■ WHAT YOU WILL DO ■
Where in the material does the word "gset" appear? Copy each line that has it.
────────────────────────────────────────
Lemma slash_amount_spec pct p stake : pct_ok pct p = true -> 0 < pct <= 25 -> 0 <= stake <= u64_max ->
  Z.abs (100 * slash_amount stake p - pct * stake) <= 50 + stake / 2 ^ 45 /\ 0 <= slash_amount stake p <= stake.
Proof.
  intros Hok Hpct Hs. destruct p as [| | |[] m2 e2]; try done.
  destruct (decide (stake = 0)) as [->|Hne]; [change (slash_amount 0 _) with 0; split; [rewrite !Z.mul_0_r; vm_compute; discriminate|lia]|].
  unfold slash_amount. destruct (percent_product pct m2 e2 stake Hok Hpct) as (m & e & -> & Hm & He & Hx & H1 & H2); [lia|].
  rewrite f64_round_spec by lia. set (x := qval (Z.pos m) e) in *. set (a := Qfloor (x + (1 # 2))).
  pose proof (Qfloor_le (x + (1 # 2))) as Hf1. pose proof (Qlt_floor (x + (1 # 2))) as Hf2. fold a in Hf1, Hf2.
  rewrite inject_Z_plus in Hf2. change (inject_Z 1) with 1%Q in Hf2.
  assert (2 ^ 45 * Z.abs (100 * a - pct * stake) <= 2 ^ 45 * 50 + stake) as Herr.
  { assert (forall d, (inject_Z d <= 35184372088832 * 50 + inject_Z stake)%Q -> d <= 2 ^ 45 * 50 + stake) as Hback.
    { intros d Hd. rewrite Zle_Qle, inject_Z_plus. exact Hd. }
    assert (2 ^ 45 * (100 * a - pct * stake) <= 2 ^ 45 * 50 + stake /\ 2 ^ 45 * (pct * stake - 100 * a) <= 2 ^ 45 * 50 + stake); [|lia].
    split; apply Hback; rewrite inject_Z_mult; unfold Z.sub; rewrite inject_Z_plus, inject_Z_opp, (inject_Z_mult 100);
      change (inject_Z (2 ^ 45)) with (35184372088832 # 1)%Q; change (inject_Z 100) with (100 # 1)%Q; lra. }
  assert (0 <= a) as Ha0 by (apply (Qfloor_resp_le 0); lra).
  assert (Z.abs (100 * a - pct * stake) <= 50 + stake / 2 ^ 45) as Habs.
  { pose proof (Z.div_mod stake (2 ^ 45) ltac:(lia)). pose proof (Z.mod_pos_bound stake (2 ^ 45) ltac:(lia)). nia. }
  assert (a <= stake) by nia. rewrite Z.min_r by lia. split; [done|lia].
Qed.

(** the percentage of the stake an offense costs, [count] offenses with this one *)
Definition penalty_percent (o : SlashOffense) (count : Z) : Z :=
  if 3 <=? count then 25 else match o with DoubleSigning => 5 | InvalidBlock => 10 end.

Lemma penalty_ok o count : pct_ok (penalty_percent o count) (penalty_fraction SlashingConfig_default o count) = true
  /\ 0 < penalty_percent o count <= 25.
Proof. unfold penalty_percent, penalty_fraction. simpl max_offenses. destruct (3 <=? count), o; (split; [vm_compute; reflexivity|lia]). Qed.

(** What a slash costs: under the default configuration a slash of a validator that is not banned takes 5% of its own stake for
    double signing and 10% for an invalid block, or 25% when the offense is the third, to the nearest lamport and up to the error
    of the [f64] product (less than 2^-45 percent of the stake), never more than the stake; the validator is jailed for 4 epochs by the
    first offense, for 15 epochs by the second and permanently by the third. *)
Theorem slash_outcome v o stake e st : config st = SlashingConfig_default -> permanently_banned (status_of v st) = false ->
  0 <= offense_count (status_of v st) < 3 -> 0 <= stake <= u64_max -> 0 <= e < u64_max - 15 ->
  let count := offense_count (status_of v st) + 1 in
  exists r, fst (slash_validator v o stake e st) = Some r
    /\ 0 <= lamports_slashed r <= stake
    /\ Z.abs (100 * lamports_slashed r - penalty_percent o count * stake) <= 50 + stake / 2 ^ 45
    /\ status_of v (snd (slash_validator v o stake e st)) = new_status r
    /\ offense_count (new_status r) = count /\ is_jailed (new_status r) = true
    /\ (count = 1 -> jail_until_epoch (new_status r) = e + 4) /\ (count = 2 -> jail_until_epoch (new_status r) = e + 15)
    /\ permanently_banned (new_status r) = (count =? 3).
Proof.
  intros Ec Hb Hn Hs He count. destruct (slash_effective v o stake e st Hb) as [Hr Hst]. rewrite Ec in *. rewrite Hr, Hst, decide_True by done.
  assert (offense_count (slashed_status SlashingConfig_default e (status_of v st)) = count) as Hc.
  { unfold slashed_status. rewrite jail_status_count. simpl. unfold saturating_add. lia. }
  rewrite Hc. destruct (penalty_ok o count) as [Hok Hp]. destruct (slash_amount_spec _ _ stake Hok Hp Hs) as [Ha1 Ha2].
  eexists. split; [reflexivity|]. cbn [lamports_slashed new_status]. split; [exact Ha2|]. split; [exact Ha1|]. split; [done|]. split; [done|].
  unfold slashed_status in *. rewrite jail_status_count in Hc. cbn [set_offenses offense_count] in Hc |- *. rewrite Hc.
  unfold jail_duration. simpl max_offenses.
  assert (count = 1 \/ count = 2 \/ count = 3) as Hk by lia. clearbody count. destruct Hk as [-> | [-> | ->]]; simpl; rewrite ?Hb; (split; [done|]); unfold saturating_add;
    change (duration_epochs 1512000) with 4; change (duration_epochs 6480000) with 15; (split; [lia|]); (split; [lia|done]).
Qed.

(** ** Offline validators *)

Definition is_offline (st : SlashingState) (slot last : Z) : Prop := offline_jail_threshold (config st) < saturating_sub slot last.

Lemma last_vote_slots_snoc votes node lv : last_vote_slots (votes ++ [(node, lv)])
  = <[node := Z.max (default 0 (last_vote_slots votes !! node)) (default 0 lv)]> (last_vote_slots votes).
Proof. unfold last_vote_slots. rewrite foldl_app. simpl. f_equal. case_match eqn:E; [apply Z.ltb_lt in E|apply Z.ltb_ge in E]; lia. Qed.

(** the latest vote of each node *)
Lemma last_vote_slots_spec votes v :
  match last_vote_slots votes !! v with
  | None => v ∉ votes.*1
  | Some x => v ∈ votes.*1 /\ (forall lv, (v, lv) ∈ votes -> default 0 lv <= x) /\ (x = 0 \/ exists lv, (v, lv) ∈ votes /\ default 0 lv = x)
  end.
Proof.
  induction votes as [|[node lv] votes IH] using rev_ind; [apply not_elem_of_nil|]. rewrite last_vote_slots_snoc, fmap_app.
  destruct (decide (node = v)) as [->|Hne].
  - rewrite lookup_insert_eq. split; [rewrite elem_of_app; right; left|]. destruct (last_vote_slots votes !! v) as [x|] eqn:E; simpl default at 2.
    + destruct IH as (Hin & Hmax & Hatt). split.
      * intros lv' [Hin'|Hin']%elem_of_app; [specialize (Hmax _ Hin'); simpl; lia|]. apply list_elem_of_singleton in Hin'. simplify_eq. simpl. lia.
      * simpl. destruct (Z.max_spec x (default 0 lv)) as [[Hm ->]|[Hm ->]].
        -- right. exists lv. rewrite elem_of_app. split; [right; left|done].
        -- destruct Hatt as [?|(lv' & Hin' & ?)]; [by left|]. right. exists lv'. rewrite elem_of_app. by split; [left|].
    + split.
      * intros lv' [Hin'|Hin']%elem_of_app; [|apply list_elem_of_singleton in Hin'; simplify_eq; simpl; lia].
        destruct IH. by apply (list_elem_of_fmap_2 fst _ (v, lv')).
      * simpl. destruct (Z.max_spec 0 (default 0 lv)) as [[Hm ->]|[Hm ->]]; [|by left].
        right. exists lv. rewrite elem_of_app. split; [right; left|done].
  - rewrite lookup_insert_ne by done. assert (forall lv', (v, lv') ∈ votes ++ [(node, lv)] <-> (v, lv') ∈ votes) as E.
    { intros lv'. rewrite elem_of_app, list_elem_of_singleton. split; [intros [?|[= -> ->]]; done|by left]. }
    assert (v ∈ votes.*1 ++ [(node, lv)].*1 <-> v ∈ votes.*1) as E2.
    { rewrite elem_of_app. simpl. rewrite list_elem_of_singleton. split; [intros [?|?]; [done|congruence]|by left]. }
    destruct (last_vote_slots votes !! v) as [x|]; [|by rewrite E2]. rewrite E2. destruct IH as (? & Hmax & Hatt). split; [done|]. split.
    + intros lv' Hin. by apply Hmax, E.
    + destruct Hatt as [?|(lv' & Hin' & ?)]; [by left|]. right. exists lv'. by rewrite E.
Qed.

Lemma check_offline_one slot e l st v last : exists newly st',
  check_offline slot e (l, st) (v, last) = (l ++ newly, st') /\ config st' = config st
  /\ (forall w, w <> v -> status_of w st' = status_of w st)
  /\ (forall w, w ∈ newly <-> w = v /\ jailed_or_banned (status_of v st) = false /\ is_offline st slot last)
  /\ jailed_or_banned (status_of v st') = jailed_or_banned (status_of v st) || bool_decide (v ∈ newly).
Proof.
  unfold check_offline. set (st1 := upd_status v _ st).
  assert (status_of v st1 = set_seen last (status_of v st)) as E1 by (unfold st1; by rewrite status_upd, decide_True).
  assert (forall w, w <> v -> status_of w st1 = status_of w st) as Hw by (intros w Hw; unfold st1; by rewrite status_upd, decide_False).
  change (is_jailed (status_of v st1) || _) with (jailed_or_banned (status_of v st1)).
  assert (jailed_or_banned (status_of v st1) = jailed_or_banned (status_of v st)) as E2 by (by rewrite E1). rewrite E2.
  destruct (jailed_or_banned (status_of v st)) eqn:Ej.
  - exists [], st1. rewrite app_nil_r. split_and!; try done. intros w. rewrite elem_of_nil. split; [done|by intros (_ & ? & _)].
  - change (config st1) with (config st). destruct (Z.ltb_spec (offline_jail_threshold (config st)) (saturating_sub slot last)).
    + exists [v]. eexists. split; [reflexivity|]. unfold apply_jail. split_and!; [done| | |].
      * intros w Hne. rewrite status_upd, decide_False by done. by apply Hw.
      * intros w. rewrite list_elem_of_singleton. split; [done|by intros [? _]].
      * rewrite status_upd, decide_True by done. by rewrite bool_decide_eq_true_2 by left.
    + exists [], st1. rewrite app_nil_r. split_and!; try done. intros w. rewrite elem_of_nil. unfold is_offline. split; [done|intros (_ & _ & ?); lia].
Qed.

Lemma check_offline_all slot e order l st : NoDup order.*1 -> exists newly st',
  foldl (check_offline slot e) (l, st) order = (l ++ newly, st') /\ config st' = config st
  /\ (forall v, v ∈ newly <-> exists last, (v, last) ∈ order /\ jailed_or_banned (status_of v st) = false /\ is_offline st slot last)
  /\ forall v, jailed_or_banned (status_of v st') = jailed_or_banned (status_of v st) || bool_decide (v ∈ newly).
Proof.
  revert l st. induction order as [|[n last] order IH]; intros l st Hnd.
  - exists [], st. rewrite app_nil_r. split_and!; try done; intros v; [|by rewrite orb_false_r]. rewrite elem_of_nil. split; [done|].
    by intros (? & ?%not_elem_of_nil & _).
  - apply NoDup_cons in Hnd as [Hn Hnd]. cbn [foldl].
    destruct (check_offline_one slot e l st n last) as (n1 & st1 & -> & Ec1 & Hw & Hin1 & Hj1).
    destruct (IH (l ++ n1) st1 Hnd) as (n2 & st2 & -> & Ec2 & Hin2 & Hj2). clear IH.
    assert (forall s, (n, s) ∉ order) as Hno by (intros s Hs; apply Hn; by apply (list_elem_of_fmap_2 fst _ (n, s))).
    assert (n ∉ n2) as Hn2 by (rewrite Hin2; intros (s & Hs & _); by apply (Hno s)).
    exists (n1 ++ n2), st2. rewrite app_assoc. split; [done|]. split; [congruence|]. split; intros v; destruct (decide (v = n)) as [->|Hne].
    + rewrite elem_of_app, Hin1. split.
      * intros [(_ & ? & ?)|?]; [|done]. exists last. split; [left|done].
      * intros (s & [[= <-]|Hs]%elem_of_cons & ? & ?); [by left|by destruct (Hno s)].
    + rewrite elem_of_app, Hin1, Hin2. setoid_rewrite elem_of_cons. rewrite Hw by done. unfold is_offline in *. rewrite Ec1. split.
      * intros [[? _]|(s & ? & ?)]; [done|]. eauto.
      * intros (s & [[= ? _]|Hs] & ?); [done|]. right. eauto.
    + rewrite Hj2, Hj1, (bool_decide_eq_false_2 (n ∈ n2)), orb_false_r by done. f_equal. apply bool_decide_ext. rewrite elem_of_app. tauto.
    + rewrite Hj2, Hw by done. f_equal. apply bool_decide_ext. rewrite elem_of_app, Hin1. tauto.
Qed.
(* ===== verification/ActiveSet.v ===== *)
(** * The active validator set

    Models runtime/src/trv1_active_set.rs, the choice of the 200 validators that
    may lead, and the part of runtime/src/leader_schedule_utils.rs that feeds the
    leader schedule.  A [VoteAccountsHashMap] is the list of its entries in the
    order of the iteration; the vote account is a parameter with its node key. *)

From Stdlib Require Import ZArith Lia Permutation Sorting.
From stdpp Require Import base numbers list option gmap sorting.
From S2P Require Import Prelude Slashing.
Local Open Scope Z_scope.

Definition MAX_ACTIVE_VALIDATORS : nat := 200.

Record ActiveValidatorSet := {
  active_validators : gset Pubkey;
  standby_validators : gset Pubkey;
  active_ranked : list (Pubkey * Z);
  standby_ranked : list (Pubkey * Z)
}.
Definition no_validators : ActiveValidatorSet :=
  {| active_validators := ∅; standby_validators := ∅; active_ranked := []; standby_ranked := [] |}.
Definition push_active (v : Pubkey * Z) (s : ActiveValidatorSet) : ActiveValidatorSet :=
  {| active_validators := active_validators s ∪ {[v.1]}; standby_validators := standby_validators s;
     active_ranked := active_ranked s ++ [v]; standby_ranked := standby_ranked s |}.
Definition push_standby (v : Pubkey * Z) (s : ActiveValidatorSet) : ActiveValidatorSet :=
  {| active_validators := active_validators s; standby_validators := standby_validators s ∪ {[v.1]};
     active_ranked := active_ranked s; standby_ranked := standby_ranked s ++ [v] |}.

(** the larger stake first, then the smaller key *)
Definition rank_le (a b : Pubkey * Z) : Prop := b.2 < a.2 \/ (b.2 = a.2 /\ a.1 <= b.1).
#[export] Instance rank_le_dec a b : Decision (rank_le a b).
Proof. unfold rank_le. apply _. Defined.
#[export] Instance rank_le_total : Total rank_le.
Proof. intros [k1 s1] [k2 s2]. unfold rank_le. simpl. lia. Qed.
#[export] Instance rank_le_trans : Transitive rank_le.
Proof. intros [k1 s1] [k2 s2] [k3 s3]. unfold rank_le. simpl. lia. Qed.
#[export] Instance rank_le_antisymm : AntiSymm eq rank_le.
Proof. intros [k1 s1] [k2 s2]. unfold rank_le, Pubkey in *. simpl. intros ??. f_equal; lia. Qed.

Section active_set.
Context {VoteAccount : Type} (node_pubkey : VoteAccount -> Pubkey).
Definition VoteAccountsHashMap : Type := list (Pubkey * (Z * VoteAccount)).

(** ** Operations *)

Definition add_stake (m : gmap Pubkey Z) (entry : Pubkey * (Z * VoteAccount)) : gmap Pubkey Z :=
  let '(_, (stake, vote_account)) := entry in
  if stake =? 0 then m
  else let node := node_pubkey vote_account in <[node := wrapping_add u64_max (default 0 (m !! node)) stake]> m.
Definition node_stakes (accounts : VoteAccountsHashMap) : gmap Pubkey Z := foldl add_stake ∅ accounts.

Definition place (jailed : gset Pubkey) (s : ActiveValidatorSet) (v : Pubkey * Z) : ActiveValidatorSet :=
  if bool_decide (v.1 ∈ jailed) then push_standby v s
  else if (length (active_ranked s) <? MAX_ACTIVE_VALIDATORS)%nat then push_active v s
  else push_standby v s.
Definition compute (accounts : VoteAccountsHashMap) (jailed : gset Pubkey) : ActiveValidatorSet :=
  let ranked := merge_sort rank_le (map_to_list (node_stakes accounts)) in
  foldl (place jailed) no_validators ranked.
────────────────────────────────────────
■ ANSWER FOR THIS EXERCISE ■
  active_validators : gset Pubkey;
  standby_validators : gset Pubkey;
Definition place (jailed : gset Pubkey) (s : ActiveValidatorSet) (v : Pubkey * Z) : ActiveValidatorSet :=
Definition compute (accounts : VoteAccountsHashMap) (jailed : gset Pubkey) : ActiveValidatorSet :=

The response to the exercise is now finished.